Two recent appellate decisions demonstrate opposing ends of the discretionary spectrum on which class settlements are approved or rejected.  In one case – In re Baby Products Antitrust Litigation – the Third Circuit overturned an antitrust class action settlement, ruling that the trial court abused its discretion by pre-approving a charitable donation of undistributed settlement funds before determining the total value of settlement funds claimed by class members.  Many of my fellow class action practitioners are expressing concern that the decision renders claim form settlements impossible in the Third Circuit, because it appears to require that the proposed settlement be administered before it can be approved.  In a claim form settlement, a fund is set aside to pay a defined benefit to qualified applicants who submit claims establishing that they are class members.  In the past, disputes arose over what happens to undistributed funds after all the claim forms have been paid.  A common solution has been the so-called cy pres award, which is essentially a donation of left-over settlement funds to a designated charitable organization.  In the Baby Products Antitrust Litigation, somehow the claim form process kicked off, ran and concluded before the district court finally approved the parties’ proposed settlement.  So while the settlement was still pending approval, counsel allegedly already knew – but did not tell the court – that relatively few class members submitted claim forms and therefore most of the settlement fund would end up being donated to the cy pres beneficiary.  The district court approved the settlement, and objectors appealed on grounds that the large cy pres award was not in the best interests of class members.  In an opinion giving a rather short leash to the “abuse of discretion” standard, the Third Circuit vacated the approval order, ruling that the trial court did not have the necessary facts to determine whether the settlement provided sufficient direct benefits to the class before making a cy pres award.

At the other end of the spectrum was McCall v. Facebook, Inc., wherein the Ninth Circuit let stand a privacy class settlement that awards no direct benefits to class members while directing $6.5 million to a charitable foundation created and operated by defendant Facebook and the parties’ counsel.  The outcome drew strong dissent from several Ninth Circuit judges who wanted to review an appellate panel’s decision upholding the settlement, but not enough to secure rehearing en banc sought by objectors who claimed that the cy pres deal was rife with irreconcilable conflicts for the parties and their counsel.  Anybody promoting the limits of judicial discretion for class settlement approval will want to cite the original panel’s decision, Lane v. Facebook, Inc., (citing a number of settlement approval judgment calls that the Ninth Circuit will not second-guess in most circumstances).

Much of what happens in class action world is subject to a discretionary standard of review on appeal – including class certification and settlement decisions.  But as these decisions illustrate, a discretionary standard of review still leaves plenty of room for a second opinion.  Other “close calls” of note include Dennis v. Kellogg Co., (vacating settlement approval for failure to specify a cy pres recipient with sufficiently germane focus on class members and underlying claims); Larson v. AT&T Mobility LLC, (vacating and remanding approved class settlement on grounds that parties had not sufficiently exhausted search for class member contact information). 

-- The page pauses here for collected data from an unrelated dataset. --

(* ===== verification/HdlcLink.v ===== *)
(** * The framer and the receiver, end to end

    The framer fed by an underflow handler with a queue of frames puts out
    flags, then every frame with its check octets, stuffed, with the flags
    asked for in between ([tx_stream]); the receiver, given those octets,
    delivers exactly the frames ([hdlc_link]). *)
From S2P Require Import Prelude.
From S2P Require Import Crc.
From S2P Require Import HdlcFrame.
From S2P Require Import HdlcRx.
From S2P Require Import HdlcDecode.
From S2P Require Import HdlcTx.

(** An underflow handler that sends the next frame of a queue, as the users of
    the framer do. *)
Definition send_next (q : list (list Z)) (s : hdlc_tx_state_t) : list (list Z) * hdlc_tx_state_t :=
  match q with
  | [] => ([], s)
  | f :: q => (q, snd (hdlc_tx_frame s f))
  end.

Abbreviation sends := (HdlcTx.sends (Some send_next)).

(** The bits of [n] flags. *)
Definition flags (n : nat) : list bool := concat (repeat flag n).

Lemma flags_app m n : flags (m + n) = flags m ++ flags n.
Proof. unfold flags. by rewrite repeat_app, concat_app. Qed.

(** The stream for a queue: [gap] more flags after the one that ends a frame. *)
Definition frames_line (crc_octets : Z) (gap : nat) (q : list (list Z)) : list bool :=
  concat (map (fun f => flags gap ++ frame_bits (with_check crc_octets f)) q).

(** The whole queue, after the preamble. *)
Definition queue_line (crc_octets : Z) (gap : nat) (q : list (list Z)) : list bool :=
  match q with
  | [] => []
  | f :: q => frame_bits (with_check crc_octets f) ++ frames_line crc_octets gap q
  end.

(** What stays the same from frame to frame. *)
Record link_tx (co gap mx : Z) (s : hdlc_tx_state_t) : Prop := {
  link_crc : HdlcTx.crc_bytes s = co;
  link_gap : inter_frame_flags s = gap + 1;
  link_max : HdlcTx.max_frame_len s = mx;
  link_gap_pos : 0 <= gap;
  link_end : tx_end s = false;
}.

Definition fits (mx : Z) (f : list Z) : Prop := bytes f /\ 0 < zlen f <= mx.

(** Idle, with nothing left to send. *)
Definition idle (s : hdlc_tx_state_t) (n : nat) : Prop :=
  between s n /\ flag_octets s <= 0 /\ HdlcTx.len s = 0 /\ tx_end s = false.

(** The rest of a frame, and all that is queued after it. *)
Lemma frames_sent q s k co gap mx r : sending s k -> tx_rest s = r -> link_tx co gap mx s ->
  abort_octets s = 0 -> Forall (fits mx) q ->
  exists out s' n, sends (q, s) out ([], s') /\ idle s' n /\
    line_bits out ++ flag_tail n =
    pending s ++ stuff k (octet_bits r) ++ flag ++ frames_line co (Z.to_nat gap) q
      ++ flags (Z.to_nat (Z.max 2 gap)).
Proof.
  revert s k r. induction q as [|f q IH]; intros s k r S Hr L Ha Hq.
  - destruct (send_rest (Some send_next) r [] s k S Hr) as (o1 & s1 & k1 & E1 & S1 & N1 & R1 & O1 & M1).
    unfold tx_others in O1. simplify_eq.
    destruct (end_frame_between (Some send_next) [] s1 k1 S1 N1) as
      (x & s2 & n & E2 & Hx & B2 & M2 & L2 & C2 & F2 & U2 & T2 & _); [congruence|].
    rewrite <- (send_close (Some send_next) [] s1 k1 S1 N1 R1) in E2.
    cbn [call_underflow send_next fst snd] in E2. rewrite L2 in E2. cbn [Z.eqb andb] in E2.
    set (s3 := if flag_octets s2 <? 2 then s2 <| flag_octets := 2 |> else s2) in E2.
    destruct L. rewrite link_gap0 in *.
    assert (between s3 n /\ HdlcTx.len s3 = 0 /\ tx_end s3 = false /\ report_flag_underflow s3 = false /\
            flag_octets s3 = Z.max 2 gap) as (B3 & L3 & T3 & U3 & F3).
    { subst s3. destruct (Z.ltb_spec (flag_octets s2) 2); [|split_and!; try done; congruence || lia].
      destruct B2 as [[W P] ? ? ? ? ? ?]. split_and!; try done; [|cbn; congruence|cbn; lia].
      split; try done. split; [tx_shape_tac|done]. }
    destruct (send_flags_timed (Some send_next) (Z.to_nat (Z.max 2 gap)) [] s3 n B3) as [E3 B4];
      [lia|by right|].
    exists (o1 ++ [x] ++ repeat (idle_of n) (Z.to_nat (Z.max 2 gap))).
    eexists _, n. split; [eapply sends_app; [exact E1|]; by eapply sends_cons|].
    split; [split; [exact B4|split; [cbn; lia|done]]|].
    rewrite !line_bits_app, line_bits_one, <- !app_assoc.
    rewrite (flag_line n (Z.to_nat (Z.max 2 gap))) by (done || apply B3).
    rewrite (app_assoc (msb_bits 8 x)), M2, <- app_assoc, app_assoc, M1, <- !app_assoc. done.
  - destruct (send_rest (Some send_next) r (f :: q) s k S Hr) as (o1 & s1 & k1 & E1 & S1 & N1 & R1 & O1 & M1).
    unfold tx_others in O1. simplify_eq.
    destruct (end_frame_between (Some send_next) (f :: q) s1 k1 S1 N1) as
      (x & s2 & n & E2 & Hx & B2 & M2 & L2 & C2 & F2 & U2 & T2 & X2 & Y2 & Z2); [congruence|].
    rewrite <- (send_close (Some send_next) (f :: q) s1 k1 S1 N1 R1) in E2.
    cbn [call_underflow send_next fst snd] in E2.
    apply Forall_cons_1 in Hq as [[Hf Hfl] Hq].
    destruct L. 
    destruct (frame_loaded s2 n f B2 L2 C2 Hf) as (_ & B3 & L3 & R3 & T3 & F3 & X3 & Y3 & Z3 & U3);
      [lia|]. cbv zeta in *. set (s3 := snd (hdlc_tx_frame s2 f)) in *.
    destruct (Z.eqb_spec (HdlcTx.len s3) 0); [lia|]. cbn [andb] in E2.
    destruct (send_flags_timed (Some send_next) (Z.to_nat gap) q s3 n B3) as [E4 B4];
      [lia|right; congruence|].
    set (s4 := s3 <| flag_octets := flag_octets s3 - Z.of_nat (Z.to_nat gap) |>) in *.
    assert (sending s4 0) as S4.
    { eapply between_sending; [exact B4|subst s4; cbn; lia|]. subst s4; cbn. lia. }
    destruct (IH s4 0%nat (with_check (HdlcTx.crc_bytes s2) f) S4) as (o5 & s5 & n5 & E5 & I5 & M5).
    { exact R3. }
    { split; try done; subst s4; cbn; congruence || lia. }
    { apply B4. } { done. }
    exists (o1 ++ [x] ++ repeat (idle_of n) (Z.to_nat gap) ++ o5), s5, n5.
    split; [|split; [done|]].
    { eapply sends_app; [exact E1|]. eapply sends_cons; [exact E2|done|]. by eapply sends_app. }
    rewrite (between_pending s4 n B4) in M5.
    rewrite !line_bits_app, line_bits_one, <- !app_assoc, M5.
    rewrite (app_assoc (line_bits (repeat _ _))), (flag_line n (Z.to_nat gap)) by (done || apply B3).
    rewrite !app_assoc, <- (app_assoc (line_bits o1)), M2, app_assoc, M1.
    replace (HdlcTx.crc_bytes s2) with co by congruence.
    unfold frames_line, frame_bits, flags. cbn [map concat]. by rewrite <- !app_assoc.
Qed.

(** From a fresh transmitter with [p] preamble flags to the end of the queue. *)
Lemma stream_sent crc32 inter prog p q :
  1 <= p -> Forall (fits HdlcTx.HDLC_MAXFRAME_LEN) q ->
  let s := snd (hdlc_tx_flags (hdlc_tx_init crc32 inter prog) p) in
  let co := if crc32 then 4 else 2 in
  exists gap last out s' n, gap = Z.to_nat (Z.max 1 inter - 1) /\ sends (q, s) out ([], s') /\
    idle s' n /\
    line_bits out ++ flag_tail n =
    flags (Z.to_nat p) ++
    queue_line co gap q ++ flags last.
Proof.
  intros Hp Hq s co.
  assert (between s 0 /\ flag_octets s = p /\ HdlcTx.len s = 0 /\ HdlcTx.crc s = crc_init s /\
          report_flag_underflow s = true /\ link_tx co (Z.max 1 inter - 1) HdlcTx.HDLC_MAXFRAME_LEN s)
    as (B & F & L & C & R & K).
  { subst s co. cbn [hdlc_tx_flags hdlc_tx_init HdlcTx.pos Z.eqb negb snd].
    split_and!; try done.
    - split; try done; [|lia]. apply (hdlc_tx_flags_wf _ p (hdlc_tx_init_wf crc32 inter prog)).
    - cbn. destruct (Z.ltb_spec p 0); [lia|done].
    - by destruct crc32.
    - split; try done; [|lia]. cbn. destruct (Z.ltb_spec inter 1); lia. }
  destruct K as [K1 K2 K3 K4 K5]. clearbody s co.
  destruct (send_flags_timed (Some send_next) (Z.to_nat (p - 1)) q s 0 B) as [E1 B1]; [lia|left; lia|].
  set (s1 := s <| flag_octets := flag_octets s - Z.of_nat (Z.to_nat (p - 1)) |>) in *.
  assert (flag_octets s1 = 1) as F1 by (subst s1; cbn; lia).
  set (s2 := s1 <| flag_octets := 0 |> <| report_flag_underflow := false |>).
  assert (hdlc_tx_get_byte (Some send_next) q s1 = (idle_of 0, send_next q s2)) as E2.
  { unfold hdlc_tx_get_byte. rewrite F1. cbn [Z.ltb Z.compare].
    change (flag_octets (s1 <| flag_octets := 1 - 1 |>)) with 0.
    change (report_flag_underflow (s1 <| flag_octets := 1 - 1 |>)) with (report_flag_underflow s).
    rewrite R. cbn [Z.leb Z.compare andb].
    change (HdlcTx.len (s1 <| flag_octets := 1 - 1 |> <| report_flag_underflow := false |>))
      with (HdlcTx.len s).
    rewrite L. cbn [Z.eqb call_underflow].
    change (s1 <| flag_octets := 1 - 1 |> <| report_flag_underflow := false |>) with s2.
    assert (abort_octets (snd (send_next q s2)) = 0 /\ idle_octet (snd (send_next q s2)) = idle_of 0)
      as [A I].
    { destruct B1. destruct q as [|f q]; [done|]. cbn [send_next snd]. unfold hdlc_tx_frame.
      by repeat case_match. }
    destruct (send_next q s2) as [q' s3]. cbn [fst snd] in *. by rewrite A, I. }
  assert (between s2 0) as B2.
  { destruct B1 as [[W P] ? ? ? ? ? ?]. split; try done. split; [tx_shape_tac|done]. }
  assert (forall out, flags (Z.to_nat p) ++ out =
            line_bits (repeat (idle_of 0) (Z.to_nat (p - 1)) ++ [idle_of 0]) ++ out) as Hpre.
  { intros out. f_equal. rewrite <- (app_nil_r (line_bits _)).
    change (@nil bool) with (flag_tail 0). rewrite (flag_line 0 (Z.to_nat p)); [done| |lia].
    change [idle_of 0] with (repeat (idle_of 0) 1). rewrite <- repeat_app. f_equal. lia. }
  destruct q as [|f q].
  - exists (Z.to_nat (Z.max 1 inter - 1)), 0%nat, (repeat (idle_of 0) (Z.to_nat (p - 1)) ++ [idle_of 0]), s2, 0%nat.
    split; [done|]. split; [by eapply sends_app; [exact E1|apply sends_one]|].
    split; [by split_and!|]. rewrite Hpre. by rewrite !app_nil_r.
  - apply Forall_cons_1 in Hq as [[Hf Hfl] Hq].
    destruct (frame_loaded s2 0 f B2 L C Hf) as (_ & B3 & L3 & R3 & T3 & F3 & X3 & Y3 & Z3 & U3).
    { change (HdlcTx.max_frame_len s2) with (HdlcTx.max_frame_len s). lia. }
    cbv zeta in *. cbn [send_next] in E2. set (s3 := snd (hdlc_tx_frame s2 f)) in *.
    change (flag_octets s2) with 0 in F3.
    assert (sending s3 0) as S3 by (eapply between_sending; [exact B3|lia|lia]).
    destruct (frames_sent q s3 0 co (Z.max 1 inter - 1) HdlcTx.HDLC_MAXFRAME_LEN _ S3 R3)
      as (o & s' & n & E & I & M); [|apply B3|done|].
    { split; [by rewrite X3|by rewrite Z3|by rewrite Y3|done|done]. }
    change (HdlcTx.crc_bytes s2) with (HdlcTx.crc_bytes s) in M. rewrite K1 in M.
    rewrite (between_pending s3 0 B3) in M. cbn [flag_tail app] in M.
    eexists _, _, ((repeat (idle_of 0) (Z.to_nat (p - 1)) ++ [idle_of 0]) ++ o), s', n.
    split; [done|]. split.
    { eapply sends_app; [|exact E]. eapply sends_app; [exact E1|]. by apply sends_one. }
    split; [done|]. rewrite Hpre, line_bits_app, <- app_assoc, M. f_equal.
    unfold queue_line, frame_bits. by rewrite <- !app_assoc.
Qed.

(** ** At the receiver *)

Lemma rx_put_line s out : rx_ready s -> bytes out -> hdlc_rx_put s out = put_bits s (line_bits out).
Proof.
  intros Hs Hb. revert s Hs. induction Hb as [|x out Hx Hb IH]; intros s Hs; [done|].
  unfold hdlc_rx_put in *. cbn [rx_feed]. change (x :: out) with ([x] ++ out).
  rewrite line_bits_app, line_bits_one, put_byte_bits by done.
  pose proof (feed_bits_ready s (map Z.b2z (msb_bits 8 x)) Hs) as H1.
  destruct (rx_feed hdlc_rx_put_bit s _) as [s1 e1] eqn:E1. cbn [fst] in H1.
  rewrite IH by done. destruct (put_bits s1 (line_bits out)) as [s2 e2] eqn:E2.
  symmetry. by apply (put_bits_app s (msb_bits 8 x) _ s1 e1).
Qed.

Lemma with_check_good co f : bytes f -> co = 2 \/ co = 4 ->
  bytes (with_check co f) /\ zlen (with_check co f) = zlen f + co /\
  take (length f) (with_check co f) = f /\
  (if co =? 2 then crc_itu16_check (with_check co f) else crc_itu32_check (with_check co f)) = true.
Proof.
  intros Hb Hco. unfold with_check. destruct Hco as [->| ->]; cbn [Z.eqb Pos.eqb].
  - rewrite crc_itu16_append_split by done. cbn [fst].
    assert (bytes (f ++ le_split 2 (crc_itu16_calc f 0xFFFF .^ 0xFFFF))) as Hbs
      by (apply Forall_app_2; [done|apply bytes_le_split]).
    split; [done|]. split; [rewrite length_app, length_le_split; lia|].
    split; [by rewrite take_app_length|]. apply crc_itu16_check_iff; [done|]. by exists f.
  - rewrite crc_itu32_append_split. cbn [fst].
    assert (bytes (f ++ le_split 4 (crc_itu32_calc f 0xFFFFFFFF .^ 0xFFFFFFFF))) as Hbs
      by (apply Forall_app_2; [done|apply bytes_le_split]).
    split; [done|]. split; [rewrite length_app, length_le_split; lia|].
    split; [by rewrite take_app_length|]. apply crc_itu32_check_iff; [done|]. by exists f.
Qed.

These cases also point up the difficulty of settling small claims on an aggregate basis.  The class action mechanism encourages aggregation of small claims that no single plaintiff would be incentivized to pursue, and promotes consumer protection by changing the cost-benefit analysis of pursuing these cases, so that unlawful practices do not go unchallenged.  But when it comes time to settle these picayune claims in a class-wide settlement, the cost-benefit realities often complicate a resolution.  We’ve all seen the fifty-cent settlement check which costs more to produce and distribute than it is worth – the same can often be said for five-dollar or ten-dollar settlement checks.  One solution to the inefficient distribution of small settlement payments is making one big payment to a bona fide charitable foundation.  A meaningfully large payment to a legal aid society or advocacy group has more impact than sprinkling class members with nominal checks that often go unredeemed.  Courts are increasingly wary about the use of cy pres awards in lieu of cash benefits paid directly to class members, so more needs to be said and done in support of these settlements when submitted for court approval.  At one end of the spectrum, a large cy pres award is justified where a class settlement aggregates statutory penalties and there is no social utility in distributing small individual awards to a massive population of class members.  Somewhere down the spectrum is the case where class members claim economic injury, and a meaningful settlement benefit is extended to them in a readily-accessible claim form process.  This is the Baby Products antitrust case, which courts can and should judge prospectively based on the fairness of the settlement amounts and processes adopted.  Class members dissatisfied with benefit levels and claim form processes are free to object or vote with their feet by opting out before the settlement goes live.  But absent a challenge about the sufficiency of notice or claim form administration, objectors should not be allowed to challenge the sufficiency of benefits in hindsight.